Five widespread upper Cenozoic tephra layers that are found within continental sediments of the western United States have been correlated with tephra layers in marine sediments in the Humboldt and Ventura basins of coastal California by similarities in major-and trace-element abundances; four of these layers have also been identified in deep-ocean sediments at DSDP sites 34, 36, 173, and 470 in the northeastern Pacific Ocean. These layers, erupted from vents in the Yellowstone National Park area of Wyoming and Idaho (Y), the Cascade Range of the Pacific Northwest (C), and the Long Valley area, California (L), are the Huckleberry Ridge ash bed (2.0 Ma, Y), Rio Dell ash bed (ca. 1.5 Ma, C), Bishop ash bed (0.74 Ma, L), Lava Creek B ash bed (0.62 Ma, Y), and Loleta ash bed (ca. 0.4 Ma, C).

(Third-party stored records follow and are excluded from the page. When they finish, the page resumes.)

(* ===== verification/Json.v ===== *)
(** The output of [encoding/json] for the values the operator marshals, and the
    functions of the package [path]: strings with Go's escapes (HTML-safe, the
    replacement character for invalid UTF-8), numbers, arrays, objects in the
    order of their fields, and raw messages as they are. *)
From stdpp Require Import base list option strings.
From Stdlib Require Import ZArith Lia Ascii String.
From S2P Require Import Prelude GoText Crypto.

Local Open Scope string_scope.
Local Open Scope list_scope.

Inductive Json :=
| JString (s : string)
| JNumber (z : Z)
| JBool (b : bool)
| JArray (xs : list Json)
| JObject (fields : list (string * Json))
| JRaw (raw : string).

(** ** Strings *)
Definition backslash : string := bytes [92].

(** [\u00XY] for a byte below 256. *)
Definition unicodeEscape (n : nat) : string :=
  backslash +:+ "u00" +:+ hex [Z.of_nat n].

(** The escape of an ASCII character, or the character. *)
Definition escapeAscii (c : ascii) : string :=
  let n := nat_of_ascii c in
  if (n =? 34)%nat || (n =? 92)%nat then backslash +:+ String c ""
  else if (n =? 8)%nat then backslash +:+ "b"
  else if (n =? 12)%nat then backslash +:+ "f"
  else if (n =? 10)%nat then backslash +:+ "n"
  else if (n =? 13)%nat then backslash +:+ "r"
  else if (n =? 9)%nat then backslash +:+ "t"
  else if (n <? 32)%nat || (n =? 38)%nat || (n =? 60)%nat || (n =? 62)%nat then unicodeEscape n
  else String c "".

Definition lineSeparator : string := bytes [226; 128; 168].
Definition paragraphSeparator : string := bytes [226; 128; 169].

(** The loop of [appendString]; [fuel] bounds the bytes left. *)
Fixpoint escapeFrom (fuel : nat) (s : string) : string :=
  match fuel, s with
  | S fuel', String c s' =>
      if inRange 0 127 c then escapeAscii c +:+ escapeFrom fuel' s'
      else
        let rune := match runes s with r :: _ => r | [] => "" end in
        match cutPrefix rune s with
        | None => backslash +:+ "ufffd" +:+ escapeFrom fuel' s'   (* an invalid byte *)
        | Some rest =>
            (if String.eqb rune lineSeparator then backslash +:+ "u2028"
             else if String.eqb rune paragraphSeparator then backslash +:+ "u2029"
             else rune) +:+ escapeFrom fuel' rest
        end
  | _, _ => ""
  end.

Definition jsonString (s : string) : string :=
  quoteByte +:+ escapeFrom (String.length s) s +:+ quoteByte.

(** ** Values: [json.Marshal] *)
Fixpoint render (j : Json) : string :=
  match j with
  | JString s => jsonString s
  | JNumber z => Itoa z
  | JBool b => if b then "true" else "false"
  | JArray xs => "[" +:+ Join (map render xs) "," +:+ "]"
  | JObject fields =>
      "{" +:+ Join (map (λ '(k, v), jsonString k +:+ ":" +:+ render v) fields) "," +:+ "}"
  | JRaw raw => raw
  end.

(** A field with [omitempty]: left out when it is empty. *)
Definition omitEmpty (empty : bool) (field : string * Json) : list (string * Json) :=
  if empty then [] else [field].

Example render_example :
  render (JArray [JObject [("name", JString ("a<b" +:+ quoteByte)); ("n", JNumber (-3)%Z)]])
  = "[{" +:+ jsonString "name" +:+ ":" +:+ quoteByte +:+ "a" +:+ backslash +:+ "u003cb"
    +:+ backslash +:+ quoteByte +:+ quoteByte +:+ "," +:+ jsonString "n" +:+ ":-3}]" ∧
  jsonString (bytes [195; 169; 255; 226; 128; 168])
  = quoteByte +:+ bytes [195; 169] +:+ backslash +:+ "ufffd" +:+ backslash +:+ "u2028" +:+ quoteByte.
Proof. vm_compute. done. Qed.

(** ** Paths *)
Definition slash : ascii := byte 47.

(** The elements of [Clean]: empty ones and [.] are dropped, [..] removes the one
    before it; above the root it is dropped, above a relative path it stays. *)
Fixpoint cleanFrom (rooted : bool) (acc : list string) (parts : list string) : list string :=
  match parts with
  | [] => rev acc
  | p :: parts' =>
      if String.eqb p "" || String.eqb p "." then cleanFrom rooted acc parts'
      else if String.eqb p ".." then
        match acc with
        | a :: acc' => if String.eqb a ".." then cleanFrom rooted (p :: acc) parts'
                       else cleanFrom rooted acc' parts'
        | [] => cleanFrom rooted (if rooted then [] else [p]) parts'
        end
      else cleanFrom rooted (p :: acc) parts'
  end.

(** [path.Clean]. *)
Definition pathClean (p : string) : string :=
  let rooted := match p with String c _ => Ascii.eqb c slash | _ => false end in
  let body := Join (cleanFrom rooted [] (Split p slash)) "/" in
  if rooted then "/" +:+ body else if String.eqb body "" then "." else body.

(** [path.Join]. *)
Definition pathJoin (elems : list string) : string :=
  match List.filter (λ e, negb (String.eqb e "")) elems with
  | [] => ""
  | es => pathClean (Join es "/")
  end.

(** [path.Base]. *)
Definition pathBase (p : string) : string :=
  if String.eqb p "" then "."
  else
    match List.filter (λ e, negb (String.eqb e "")) (Split p slash) with
    | [] => "/"
    | es => List.last es ""
    end.

(** [strings.TrimPrefix]. *)
Definition TrimPrefix (s prefix : string) : string := default s (cutPrefix prefix s).

(** [strings.ToLower], up to letters beyond ASCII that stay beyond ASCII: U+0130 and U+212A
    are the two other code points with a lower case in ASCII.  The program only compares
    the result with ASCII names, and takes it of ASCII enumerations. *)
Fixpoint ToLower (s : string) : string :=
  match s with
  | EmptyString => EmptyString
  | String "196" (String "176" s') => String "i" (ToLower s')
  | String "226" (String "132" (String "170" s')) => String "k" (ToLower s')
  | String c s' => String (toLowerAscii c) (ToLower s')
  end.

Example path_examples :
  map pathBase ["/a/b/"; ""; "///"; "skills"] = ["b"; "."; "/"; "skills"] ∧
  map pathClean ["/app/skills/../x"; "a//b/."; "../.."; "/.."; ""] = ["/app/x"; "a/b"; "../.."; "/"; "."] ∧
  pathJoin ["/app/skills"; "/"] = "/app/skills" ∧ TrimPrefix "/a" "/" = "a".
Proof. vm_compute. done. Qed.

The isochronous nature of these beds allows direct comparison of chronologic and climatic data in a variety of depositional environments. For example, the widespread Bishop ash bed is correlated from proximal localities near Bishop in east-central California, where it is interbedded with volcanic and glacial deposits, to lacustrine beds near Tecopa, southeastern California, to deformed on-shore marine strata near Ventura, southwestern California, to deep-ocean sediments at site 470 in the eastern Pacific Ocean west of northern Mexico.

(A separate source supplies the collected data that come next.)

(* ===== verification/ApiMachinery.v ===== *)
(** The Kubernetes libraries as the operator sees them.

    [k8s.io/apimachinery], [sigs.k8s.io/controller-runtime] and Go's [%q]
    formatting are not code of this repository.  Their data is written down
    (conditions, object metadata, errors as values); their functions are the
    fields of the class [ApiMachinery], and what their documentation promises
    is the class [ApiMachineryLaws].  A theorem that relies on a promise takes
    the second class; [RefApi.v] shows that both can be implemented. *)
From stdpp Require Import base list option strings gmap.
From Stdlib Require Import ZArith.
From S2P Require Import Prelude GoText.

Local Open Scope string_scope.
Local Open Scope list_scope.

(** ** [metav1.Condition] *)
Inductive ConditionStatus := ConditionTrue | ConditionFalse | ConditionUnknown.

#[export] Instance ConditionStatus_eq_dec : EqDecision ConditionStatus.
Proof. solve_decision. Defined.

Record Condition := MkCondition {
  cond_Type : string;
  cond_Status : ConditionStatus;
  cond_ObservedGeneration : Z;
  cond_LastTransitionTime : Time;
  cond_Reason : string;
  cond_Message : string;
}.

#[export] Instance Condition_eq_dec : EqDecision Condition.
Proof. solve_decision. Defined.

(** A composite literal that leaves [LastTransitionTime] at its zero value. *)
Definition NewCondition (typ : string) (status : ConditionStatus) (reason message : string)
    (observedGeneration : Z) : Condition :=
  MkCondition typ status observedGeneration 0%Z reason message.

Definition withLastTransitionTime (c : Condition) (t : Time) : Condition :=
  MkCondition (cond_Type c) (cond_Status c) (cond_ObservedGeneration c) t
    (cond_Reason c) (cond_Message c).

(** ** [metav1.ObjectMeta] and references *)
Record OwnerReference := MkOwnerReference {
  owner_APIVersion : string;
  owner_Kind : string;
  owner_Name : string;
  owner_UID : string;
  owner_Controller : option bool;
  owner_BlockOwnerDeletion : option bool;
}.

#[export] Instance OwnerReference_eq_dec : EqDecision OwnerReference.
Proof. solve_decision. Defined.

Record ObjectMeta := MkObjectMeta {
  meta_Name : string;
  meta_Namespace : string;
  meta_UID : string;
  meta_ResourceVersion : string;
  meta_Generation : Z;
  meta_CreationTimestamp : Time;
  meta_DeletionTimestamp : option Time;
  meta_Labels : gmap string string;
  meta_Annotations : gmap string string;
  meta_OwnerReferences : list OwnerReference;
  meta_Finalizers : list string;
}.

#[export] Instance ObjectMeta_eq_dec : EqDecision ObjectMeta.
Proof. solve_decision. Defined.

Record NamespacedName := MkNamespacedName { nn_Namespace : string; nn_Name : string }.

#[export] Instance NamespacedName_eq_dec : EqDecision NamespacedName.
Proof. solve_decision. Defined.

(** [m[k]] of a string map: the zero value when the key is absent. *)
Definition mapGet (m : gmap string string) (k : string) : string := default "" (m !! k).

Definition objectKey (m : ObjectMeta) : NamespacedName :=
  MkNamespacedName (meta_Namespace m) (meta_Name m).

Definition withLabels (m : ObjectMeta) (l : gmap string string) : ObjectMeta :=
  MkObjectMeta (meta_Name m) (meta_Namespace m) (meta_UID m) (meta_ResourceVersion m)
    (meta_Generation m) (meta_CreationTimestamp m) (meta_DeletionTimestamp m) l
    (meta_Annotations m) (meta_OwnerReferences m) (meta_Finalizers m).
Definition withAnnotations (m : ObjectMeta) (a : gmap string string) : ObjectMeta :=
  MkObjectMeta (meta_Name m) (meta_Namespace m) (meta_UID m) (meta_ResourceVersion m)
    (meta_Generation m) (meta_CreationTimestamp m) (meta_DeletionTimestamp m)
    (meta_Labels m) a (meta_OwnerReferences m) (meta_Finalizers m).
Definition withFinalizers (m : ObjectMeta) (f : list string) : ObjectMeta :=
  MkObjectMeta (meta_Name m) (meta_Namespace m) (meta_UID m) (meta_ResourceVersion m)
    (meta_Generation m) (meta_CreationTimestamp m) (meta_DeletionTimestamp m)
    (meta_Labels m) (meta_Annotations m) (meta_OwnerReferences m) f.
Definition withResourceVersion (m : ObjectMeta) (rv : string) : ObjectMeta :=
  MkObjectMeta (meta_Name m) (meta_Namespace m) (meta_UID m) rv
    (meta_Generation m) (meta_CreationTimestamp m) (meta_DeletionTimestamp m)
    (meta_Labels m) (meta_Annotations m) (meta_OwnerReferences m) (meta_Finalizers m).

(** [DeletionTimestamp.IsZero()] on a [*metav1.Time]. *)
Definition TimePtr_IsZero (t : option Time) : bool :=
  match t with Some x => Time_IsZero x | None => true end.

(** ** Errors

    A Go error is a tree: [fmt.Errorf] with [%w] wraps one error, [errors.Join]
    several.  The leaves are messages, errors of the API machinery, context
    errors, network errors and the operator's two sentinels. *)
Record StatusError := MkStatusError { se_Reason : string; se_Code : Z; se_Message : string }.

Inductive error : Type :=
| errorString (msg : string)
| wrapError (prefix : string) (err : error)
| joinError (errs : list error)
| statusError (e : StatusError)
| netError (msg : string)
| contextDeadlineExceeded
| contextCanceled
| errStopAccepted
| ErrSuspensionSuperseded
| errReaderBindingsStale
| suffixError (err : error) (suffix : string)   (* fmt.Errorf(%w: %s, err, suffix) *)
| panicError (msg : string).   (* a run-time panic: the worker recovers it into an error *)

Inductive res (A : Type) : Type :=
| Ok (a : A)
| Err (e : error).
Arguments Ok {A} a.
Arguments Err {A} e.

(** [err.Error()]. *)
Fixpoint Error (e : error) : string :=
  match e with
  | errorString msg => msg
  | wrapError prefix err => prefix +:+ ": " +:+ Error err
  | joinError errs =>
      (fix go es := match es with
                    | [] => ""
                    | [e0] => Error e0
                    | e0 :: es' => Error e0 +:+ newline +:+ go es'
                    end) errs
  | statusError s => se_Message s
  | netError msg => msg
  | contextDeadlineExceeded => "context deadline exceeded"
  | contextCanceled => "context canceled"
  | errStopAccepted => "run stop accepted"
  | ErrSuspensionSuperseded => "suspension activation superseded"
  | errReaderBindingsStale => "cached reader bindings are stale"
  | suffixError err suffix => Error err +:+ ": " +:+ suffix
  | panicError msg => msg
  end.

(** The pre-order search of [errors.Is] and [errors.As] in the error tree. *)
Fixpoint errorsAny (p : error → bool) (e : error) : bool :=
  p e ||
  match e with
  | wrapError _ err | suffixError err _ => errorsAny p err
  | joinError errs => (fix go es := match es with
                                    | [] => false
                                    | e0 :: es' => errorsAny p e0 || go es'
                                    end) errs
  | _ => false
  end.

(** [err == errStopAccepted], an identity comparison with the sentinel. *)
Definition isSentinelStop (e : error) : bool :=
  match e with errStopAccepted => true | _ => false end.
Definition isSentinelSuperseded (e : error) : bool :=
  match e with ErrSuspensionSuperseded => true | _ => false end.
Definition isSentinelStale (e : error) : bool :=
  match e with errReaderBindingsStale => true | _ => false end.
Definition isSentinelCanceled (e : error) : bool :=
  match e with contextCanceled => true | _ => false end.
Definition isSentinelDeadline (e : error) : bool :=
  match e with contextDeadlineExceeded => true | _ => false end.

(** Values that satisfy [net.Error]; the context deadline error is one. *)
Definition isNetError (e : error) : bool :=
  match e with netError _ | contextDeadlineExceeded => true | _ => false end.

(** [errors.Join(errs...)]: no error when there are none. *)
Definition joinAll (errs : list error) : option error :=
  match errs with [] => None | _ => Some (joinError errs) end.

(** ** The library functions *)
Class ApiMachinery := {
  IsNotFound : error → bool;
  IsAlreadyExists : error → bool;
  IsConflict : error → bool;
  IsServerTimeout : error → bool;
  IsTimeout : error → bool;
  IsTooManyRequests : error → bool;
  IsServiceUnavailable : error → bool;
  IsInternalError : error → bool;
  IgnoreNotFound : error → option error;
  FindStatusCondition : list Condition → string → option Condition;
  (** [SetStatusCondition] reads the clock: its first argument is that reading. *)
  SetStatusCondition : Time → list Condition → Condition → list Condition;
  RemoveStatusCondition : list Condition → string → list Condition;
  ContainsFinalizer : list string → string → bool;
  AddFinalizer : list string → string → list string;
  RemoveFinalizer : list string → string → list string;
  (** [fmt.Sprintf("%q", s)]. *)
  Quote : string → string;
}.

(** The first condition of a type, as a loop over the slice finds it. *)
Fixpoint firstCondition (cs : list Condition) (typ : string) : option Condition :=
  match cs with
  | [] => None
  | c :: cs' => if String.eqb (cond_Type c) typ then Some c else firstCondition cs' typ
  end.

(** [p := meta.FindStatusCondition(cs, typ); p.LastTransitionTime = t]: the
    pointer returned is into the slice. *)
Fixpoint setLastTransitionTime (cs : list Condition) (typ : string) (t : Time) : list Condition :=
  match cs with
  | [] => []
  | c :: cs' => if String.eqb (cond_Type c) typ then withLastTransitionTime c t :: cs'
                else c :: setLastTransitionTime cs' typ t
  end.

(** The condition [SetStatusCondition] leaves for the type of [c]: all fields
    come from [c], the transition time moves only when the status does. *)
Definition stampCondition (now : Time) (old : option Condition) (c : Condition) : Condition :=
  let fresh := if Time_IsZero (cond_LastTransitionTime c) then now
               else cond_LastTransitionTime c in
  match old with
  | None => withLastTransitionTime c fresh
  | Some o => withLastTransitionTime c
                (if decide (cond_Status o = cond_Status c) then cond_LastTransitionTime o
                 else fresh)
  end.

Class ApiMachineryLaws (K : ApiMachinery) : Prop := {
  FindStatusCondition_first cs typ : FindStatusCondition cs typ = firstCondition cs typ;
  SetStatusCondition_same now cs c :
    firstCondition (SetStatusCondition now cs c) (cond_Type c)
    = Some (stampCondition now (firstCondition cs (cond_Type c)) c);
  SetStatusCondition_other now cs c typ :
    typ ≠ cond_Type c →
    firstCondition (SetStatusCondition now cs c) typ = firstCondition cs typ;
  SetStatusCondition_elem now cs c x :
    x ∈ SetStatusCondition now cs c →
    x ∈ cs ∨ x = stampCondition now (firstCondition cs (cond_Type c)) c;
  SetStatusCondition_keep now cs c x :
    x ∈ cs → cond_Type x ≠ cond_Type c → x ∈ SetStatusCondition now cs c;
  RemoveStatusCondition_same cs typ : firstCondition (RemoveStatusCondition cs typ) typ = None;
  RemoveStatusCondition_other cs typ typ' :
    typ' ≠ typ → firstCondition (RemoveStatusCondition cs typ) typ' = firstCondition cs typ';
  RemoveStatusCondition_elem cs typ x :
    x ∈ RemoveStatusCondition cs typ ↔ x ∈ cs ∧ cond_Type x ≠ typ;
  ContainsFinalizer_elem fs f : ContainsFinalizer fs f = true ↔ f ∈ fs;
  AddFinalizer_elem fs f g : g ∈ AddFinalizer fs f ↔ g = f ∨ g ∈ fs;
  RemoveFinalizer_elem fs f g : g ∈ RemoveFinalizer fs f ↔ g ≠ f ∧ g ∈ fs;
  IgnoreNotFound_spec e : IgnoreNotFound e = if IsNotFound e then None else Some e;
  IsNotFound_wrap p e : IsNotFound (wrapError p e) = IsNotFound e;
  IsNotFound_stop : IsNotFound errStopAccepted = false;
  IsNotFound_string msg : IsNotFound (errorString msg) = false;
}.

(** [meta.SetStatusCondition] changes no other type and stores the fields it is given. *)
Section Conditions.
Context `{KL : ApiMachineryLaws}.

Lemma firstCondition_type cs typ c : firstCondition cs typ = Some c → cond_Type c = typ.
Proof.
  induction cs as [|c0 cs IH]; simpl; [done|].
  destruct (String.eqb_spec (cond_Type c0) typ); [by intros [= <-]|done].
Qed.

Lemma firstCondition_elem cs typ c : firstCondition cs typ = Some c → c ∈ cs.
Proof.
  induction cs as [|c0 cs IH]; simpl; [done|].
  destruct (String.eqb_spec (cond_Type c0) typ).
  - intros [= <-]. left.
  - intros H. right. by apply IH.
Qed.

Lemma firstCondition_None cs typ c :
  firstCondition cs typ = None → c ∈ cs → cond_Type c ≠ typ.
Proof.
  induction cs as [|c0 cs IH]; simpl; [by intros _ ?%elem_of_nil|].
  destruct (String.eqb_spec (cond_Type c0) typ); [done|].
  intros H [->|?]%elem_of_cons; [done|by apply IH].
Qed.

Lemma SetStatusCondition_fields now cs c :
  ∃ t, firstCondition (SetStatusCondition now cs c) (cond_Type c)
       = Some (withLastTransitionTime c t).
Proof.
  rewrite SetStatusCondition_same. unfold stampCondition.
  destruct (firstCondition cs (cond_Type c)); eauto.
Qed.

Lemma setLastTransitionTime_other cs typ t typ' :
  typ' ≠ typ → firstCondition (setLastTransitionTime cs typ t) typ' = firstCondition cs typ'.
Proof.
  intros Hne. induction cs as [|c cs IH]; simpl; [done|].
  destruct (String.eqb_spec (cond_Type c) typ) as [Hc|Hc]; simpl.
  - destruct (String.eqb_spec (cond_Type c) typ'); [congruence|done].
  - by rewrite IH.
Qed.

Lemma setLastTransitionTime_same cs typ t :
  firstCondition (setLastTransitionTime cs typ t) typ
  = (λ c, withLastTransitionTime c t) <$> firstCondition cs typ.
Proof.
  induction cs as [|c cs IH]; simpl; [done|].
  destruct (String.eqb_spec (cond_Type c) typ) as [Hc|Hc]; simpl;
    destruct (String.eqb_spec (cond_Type c) typ); done.
Qed.

Lemma setLastTransitionTime_elem cs typ t x :
  x ∈ setLastTransitionTime cs typ t →
  x ∈ cs ∨ ∃ c, c ∈ cs ∧ x = withLastTransitionTime c t.
Proof.
  induction cs as [|c cs IH]; simpl; [by intros ?%elem_of_nil|].
  destruct (String.eqb_spec (cond_Type c) typ) as [Hc|Hc].
  - intros [->|?]%elem_of_cons; [right; exists c; split; [left|done]|left; by right].
  - intros [->|H]%elem_of_cons; [left; left|].
    destruct (IH H) as [?|(c' & ? & ->)]; [left; by right|].
    right. exists c'. split; [by right|done].
Qed.
End Conditions.

Create Rewrite HintDb condition_lookup.
Create HintDb conditions discriminated.
#[export] Hint Rewrite @FindStatusCondition_first @SetStatusCondition_same
  @RemoveStatusCondition_same @setLastTransitionTime_same : condition_lookup.
#[export] Hint Resolve firstCondition_type firstCondition_elem : conditions.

The correlations allow us to compare isotopic ages determined for the tephra layers with ages of continental and marine biostratigraphic zones determined by magnetostratigraphy and other numerical age control and also provide iterative checks for available age control. Relative age variations of as much as 0.5 m.y. exist between marine biostratigraphic datums [for example, highest occurrence level of Discoaster brouweri and Calcidiscus tropicus (= C. macintyrei)], as determined from sedimentation rate curves derived from other age control available at each of several sites. These discrepancies may be due to several factors, among which are (1) diachronism of the lowest and highest occurrence levels of marine faunal and floral species with latitude because of ecologic thresholds, (2) upward reworking of older forms in hemipelagic sections adjacent to the tectonically active coast of the western United States and other similar analytical problems in identification of biostratigraphic and magnetostratigraphic datums, (3) dissolution of microfossils or selective diagenesis of some taxa, (4) lack of precision in isotopic age calibration of these datums, (5) errors in isotopic ages of tephra beds, and (6) large variations in sedimentation rates or hiatuses in stratigraphic sections that result in age errors of interpolated datums. Correlation of tephra layers between on-land marine and deep-ocean deposits indicates that some biostratigraphic datums (diatom and calcareous nannofossil) may be truly time transgressive because at some sites, they are found above and, at other sites, below the same tephra layers.